(Collected data entries)

* * * *

Lemma writer_and_reader_reachable : reachable writer_and_reader.
Proof.
  eapply (run_reachable (through 0 Wr_lock 1 ++ through 1 Rd_lock 2) two_cpus); [apply rw_two_cpus_reachable|done].
Qed.

Lemma rwspin_exclusion_witness :
  at_ (mk_cpu Writing 0 1) = Writing ∧
  ∃ d, cpus writer_and_reader !! 1%nat = Some d ∧ at_ d ≠ Reading ∧ at_ d ≠ Writing.
Proof.
  split; [reflexivity|]. exists (mk_cpu Rd_first 1 1). split; [reflexivity|].
  apply (rwspin_exclusion writer_and_reader 0 (mk_cpu Writing 0 1) 1 (mk_cpu Rd_first 1 1) writer_and_reader_reachable);
    [reflexivity|reflexivity|reflexivity|discriminate].
Defined.

(** The preemption counts do not balance.  CPU 0 takes the lock for
    reading, CPU 1 takes it too, CPU 0 releases it, CPU 1 releases it: every
    word of the lock is free again and both CPUs are outside, but the count
    of CPU 0 is still 1 (it never becomes preemptible again) and that of
    CPU 1 has wrapped below 0, because the inner spin_lock of wr_lock raises
    the count of the first reader and its spin_unlock lowers that of the
    last. *)
Theorem rwspin_preempt_unbalanced :
  ∃ m, reachable m ∧ rw m = mk_rw 0 0 0 ∧ at_ <$> cpus m = [Outside; Outside] ∧
       preempt_count <$> cpus m = [1; 2 ^ 32 - 1].
Proof.
  pose (es := through 0 Rd_lock 5 ++ through 1 Rd_lock 5 ++ through 0 Ru_lock 5 ++ through 1 Ru_lock 5).
  exists (default two_cpus (run es two_cpus)).
  split; [|by vm_compute]. eapply (run_reachable es); [apply rw_two_cpus_reachable|by vm_compute].
Qed.
End RwSpin.
(** What a CPU did with the requests it took is what the table says. *)
Definition by_table (p : cpu) : Prop :=
  (dropped p = true → table !! Z.to_nat IRQ_IPI_TLB_SHOOTDOWN = Some no_info) ∧
  (hnd p ≠ HNone → installed table IRQ_IPI_TLB_SHOOTDOWN ipi = true).

Record tlb_inv (s : tstate) : Prop := {
  ti_wild : wild s = false;
  ti_cores : Z.of_nat (length (cpus s)) ≤ MAX_CORES;
  ti_rem : remaining s = tally busy (cpus s);
  ti_lock : match sd_lock s with
    | None => ∀ c p, cpus s !! c = Some p → outside p ∧ busy p = false
    | Some o => ∃ po, cpus s !! o = Some po ∧ busy po = false ∧ owner_ok s o (ph po) ∧
        ∀ c p, c ≠ o → cpus s !! c = Some p → outside p ∧ other_ok s o (ph po) c p
    end;
  ti_table : Forall by_table (cpus s)
}.

(** ** Preservation *)

Lemma handling_busy p : match hnd p with HStart | HLoop _ _ | HDec => true | _ => false end = true → busy p = true.
Proof. unfold busy. intros ->. apply orb_true_r. Qed.

Lemma sent_flushed s o j p : sent_ok s o j p → busy p = false → flushed s p (j_start j) (j_end j).
Proof. unfold sent_ok, busy. destruct (hnd p), (pend p), (dropped p); naive_solver. Qed.

(** A CPU that owes an answer owes it to the CPU that waits for it. *)
Lemma busy_other s o f c p :
  other_ok s o f c p → busy p = true →
  ∃ j, targeted s (j_mmu j) c = true ∧ sent_ok s o j p ∧ (f = Wait j ∨ ∃ i, f = Send j i ∧ (c < i)%nat).
Proof.
  intros Ho Hb. unfold other_ok in Ho. destruct f as [|?|?|?|j i|j|j|?]; try done; try congruence.
  - destruct (decide (c < i)%nat); [|congruence]. destruct (targeted s (j_mmu j) c) eqn:E; [|congruence]. eauto 10.
  - destruct (targeted s (j_mmu j) c) eqn:E; [|congruence]. eauto 10.
  - destruct Ho. congruence.
Qed.

Lemma busy_live s o f c p po :
  cpus s !! o = Some po → ph po = f → owner_ok s o f → other_ok s o f c p → busy p = true →
  ∃ j, targeted s (j_mmu j) c = true ∧ sent_ok s o j p ∧ range_ok j ∧ op_location s = Some o ∧ live_op o s = Some j ∧
    ∀ p', sent_ok s o j p' → other_ok s o f c p'.
Proof.
  intros Hpo Hf Hown Hoth Hb. destruct (busy_other _ _ _ _ _ Hoth Hb) as (j & Ht & Hs & Hw).
  exists j. destruct Hw as [->|(i & -> & Hi)]; destruct Hown as (? & ? & ?); unfold live_op; rewrite Hpo; simpl; rewrite Hf.
  - split_and!; try done. intros p' Hp'. unfold other_ok. by rewrite Ht.
  - split_and!; try done. intros p' Hp'. unfold other_ok. rewrite Ht. by destruct (decide (c < i)%nat).
Qed.

(** A step of one CPU that leaves the shared state alone but for the count. *)
Lemma inv_local s c p p' r :
  tlb_inv s → cpus s !! c = Some p → ph p' = ph p →
  r = remaining s - Z.b2z (busy p) + Z.b2z (busy p') →
  (busy p = false → busy p' = false) → (by_table p → by_table p') →
  (∀ o po, cpus s !! o = Some po → owner_ok s o (ph po) → other_ok s o (ph po) c p → other_ok s o (ph po) c p') →
  tlb_inv (upd_cpu c p' (upd_remaining r s)).
Proof.
  intros [Hw Hn Hr Hl Ht] Hc Hph -> Hnb Htab Hoth. split; simpl.
  - done.
  - by rewrite length_insert.
  - rewrite (tally_insert _ _ _ p) by done. lia.
  - assert (outside p → outside p') as Hout by (unfold outside; by rewrite Hph).
    destruct (sd_lock s) as [o|].
    + destruct Hl as (po & Hpo & Hb & Hown & Ho). destruct (decide (c = o)) as [->|Hco].
      * rewrite Hpo in Hc. injection Hc as <-. exists p'. rewrite list_lookup_insert_eq by (by eapply lookup_lt_Some).
        rewrite Hph. split_and!; [done|auto|done|]. intros d q Hd. rewrite list_lookup_insert_ne by done. by apply Ho.
      * exists po. rewrite list_lookup_insert_ne by done. split_and!; [done..|].
        intros d q Hd. destruct (decide (c = d)) as [<-|Hcd].
        -- rewrite list_lookup_insert_eq by (by eapply lookup_lt_Some). intros [= <-].
           destruct (Ho c p Hd Hc) as [? Hop]. split; [auto|]. by apply Hoth.
        -- rewrite list_lookup_insert_ne by done. by apply Ho.
    + intros d q. destruct (decide (c = d)) as [<-|Hcd].
      * rewrite list_lookup_insert_eq by (by eapply lookup_lt_Some). intros [= <-]. destruct (Hl c p Hc). auto.
      * rewrite list_lookup_insert_ne by done. by apply Hl.
  - apply Forall_insert; [done|]. apply Htab. by eapply Forall_lookup_1.
Qed.

Lemma upd_remaining_same s : upd_remaining (remaining s) s = s.
Proof. by destruct s. Qed.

* * * *

### Task details
Scan the records above for the word "dropped" and return every line where it occurs.

### Output for this exercise
  (dropped p = true → table !! Z.to_nat IRQ_IPI_TLB_SHOOTDOWN = Some no_info) ∧
Proof. unfold sent_ok, busy. destruct (hnd p), (pend p), (dropped p); naive_solver. Qed.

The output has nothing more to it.